Sembra facile, in parole e intenzioni. Ma quando decidiamo di affidarci alla nostra buona volontà, dribblando le esperte prestazioni di seri professionisti, l'impresa appare tutt'altro che semplice. Per il fai-da-te in bianco è indispensabile attrezzarsi di pazienza, precisione, validi strumenti e azioni preliminari. Ogni step preparatorio ci aiuterà ad evitare sprechi di tempo e di energie.

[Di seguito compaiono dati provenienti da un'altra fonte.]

(** * Omni Source CSV Formatter: a shallow embedding of [app.py]

    The development follows the layout of the Python module:
    text helpers, [parse_date_value], [to_numeric_value], [_pick_column],
    [_format_date_series] and [process_dataframe].

    Modelling conventions.
    - A Python [str] is a Rocq [string], read as the UTF-8 bytes of the text.
      Case mapping ([str.lower]) and whitespace ([str.strip]) are modelled on
      the ASCII range, where they coincide with Python's; bytes above 127 are
      left untouched.
    - A Python [dict] is a stdpp [gmap]; a later insertion of a key that is
      already present replaces the stored value, as in Python.
    - A Python [float] is an IEEE-754 binary64 value, [spec_float] with
      precision 53 and maximal exponent 1024.
    - Exceptions are modelled by sum types: [inl] carries the error.
    - Two behaviours are not fixed by the code but by what is installed with
      it, and are parameters of the pipeline ([Platform]): whether
      [Series.astype(str)] keeps a missing value missing, and whether
      [strftime] pads [%Y] to four digits. The lenient parsers
      [pd.to_numeric] and [pd.to_datetime] are parameters as well. *)

From Stdlib Require Import ZArith String Ascii List Bool Lia.
From Stdlib Require Import Floats.SpecFloat.
From stdpp Require Import base option list gmap strings.

Import ListNotations.
Local Open Scope string_scope.
Local Open Scope list_scope.
(** ** The table-driven agent inside the loop *)

(** A row the environment rejects is lost.  In a pass where the policy is
    a [TableAgent] whose first row is due at the epoch of the state read,
    and [act] answers with a failure description, the warning shows that
    row's deltas and the agent leaves the pass without the row: the next
    poll meets the rest of the table. *)
Theorem rejected_row_is_lost :
  forall (F : Type) (S : Scalar F) (E : Type) (En : @Environment F E)
         (step : F) (iteration : Z) (s : @Simulator F (@Table F) E)
         (row : @Row F) (rest : @Table F) (message : string),
    let t := curr_time s in
    let ups := update_r_p_step s in
    let asked := get_next_action (propagate_forward t ups (env s)) in
    let seen := get_state (snd asked) in
    let e := epoch (fst seen) in
    let scored := get_reward (snd seen) in
    let verdict := act (row_action row e) (snd scored) in
    agent s = row :: rest ->
    f_geb t (fst asked) = true ->
    f_geb e (row_epoch row) = true ->
    fst verdict = Some message ->
    message <> EmptyString ->
    exists s' : @Simulator F (@Table F) E,
      loop_body step false iteration s = Ok tt s' /\
      agent s' = rest /\
      env s' = snd verdict /\
      journal s' =
        debris_records (debris (snd verdict)) t ++
        [Log_protected_position t;
         Log_iteration iteration t (total_collision_probability (snd verdict));
         Log_reward_action iteration (fst scored) (row_action row e);
         Log_bad_action (row_dVx row) (row_dVy row) (row_dVz row) message;
         Call_act (row_action row e) (Some message);
         Call_get_reward (fst scored);
         Call_get_action (fst seen) (row_action row e);
         Call_get_state (fst seen);
         Call_get_next_action (fst asked); Call_propagate_forward t ups] ++
        journal s.
Proof.
  intros F S E En step iteration [ag en t0 t1 t po ups v ta pa fa ra j]
         row rest message. simpl.
  destruct (get_next_action (propagate_forward t ups en)) as [next e1] eqn:Hn.
  simpl.
  destruct (get_state e1) as [st1 e2] eqn:Hs. simpl.
  destruct (get_reward e2) as [r e3] eqn:Hr. simpl.
  destruct (act (row_action row (epoch st1)) e3) as [err e4] eqn:Hv. simpl.
  intros -> Hd Hdue -> Hne.
  destruct message as [|c message]; [contradiction|].
  unfold_m; simpl. rewrite Hn; simpl. rewrite Hd; simpl. rewrite Hs; simpl.
  unfold TableAgent_get_action; simpl. rewrite Hdue; simpl.
  rewrite Hr; simpl.
  rewrite Hv. simpl. rewrite log_debris_positions_eq. simpl.
  eexists. repeat split; reflexivity.
Qed.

  1. Sgomberare ed attrezzare le stanze
    Tutti i mobili, soprammobili e oggetti vari che possano ostacolare le operazioni di tinteggiatura e sporcarsi, devono essere rimossi dalle stanze. E' importante dotarsi di teli di nylon o di fogli di carta di giornale in abbondanza, per ricoprire pavimenti e superfici. Per proteggere finestre, porte, battiscopa, placche degli interruttori e prese della corrente occorre acquistare e applicare del nastro adesivo di carta.
     
  2. Applicare il nastro adesivo di carta
    Lo scotch carta è un prezioso alleato del nostro lavoro di imbiancatura. E' bene informarsi presso un negoziante di fiducia e acquistare un nastro di buona qualità, che garantisca di ottenere bordi di pittura ben definiti e di poter rimuovere le strisce adesive senza alcun danno alle superfici sulle quali sono state applicate. Le strisce non devono superare i 40/50 cm.
     
  3. Adattare le pareti
    Prima di tinteggiare, occorre rimuovere tutti i chiodi e chiudere i buchi con uno stucco di riempimento in pasta. Una volta asciugato lo stucco, si deve levigare la superficie con della carta abrasiva sottile. E' necessario anche pulire le pareti da eventuali macchie di muffa o di sporco. E iniziare a tinteggiare solo quando le pareti sono completamente asciutte.
     
  4. Applicare la vernice bianca
    Nel dilemma tra rullo o pennello che si presenta ai tinteggiatori principianti, il consiglio degli esperti è quello di scegliere un rullo dotato di vaschetta con griglia di scolo e di manico-prolunga. Meglio optare per un rullo in spugna o in cotone per imbiancare grandi superfici. In caso di superfici irregolari è idoneo un rullo a pelo lungo. I mini rulli servono invece per raggiungere gli angoli più difficili da imbiancare. In commercio si possono trovare anche rulli anti sgocciolo o alimentati da un serbatoio incorporato.
     
  5. Iniziare dalle stanze meno utilizzate
    Le stanze meno frequentate della casa consentono un lavoro più rapido e costante. Non interrompere la tinteggiatura è consigliabile. Così come partire dal soffitto, per poter poi rimediare agli inevitabili schizzi di vernice finiti sulle pareti.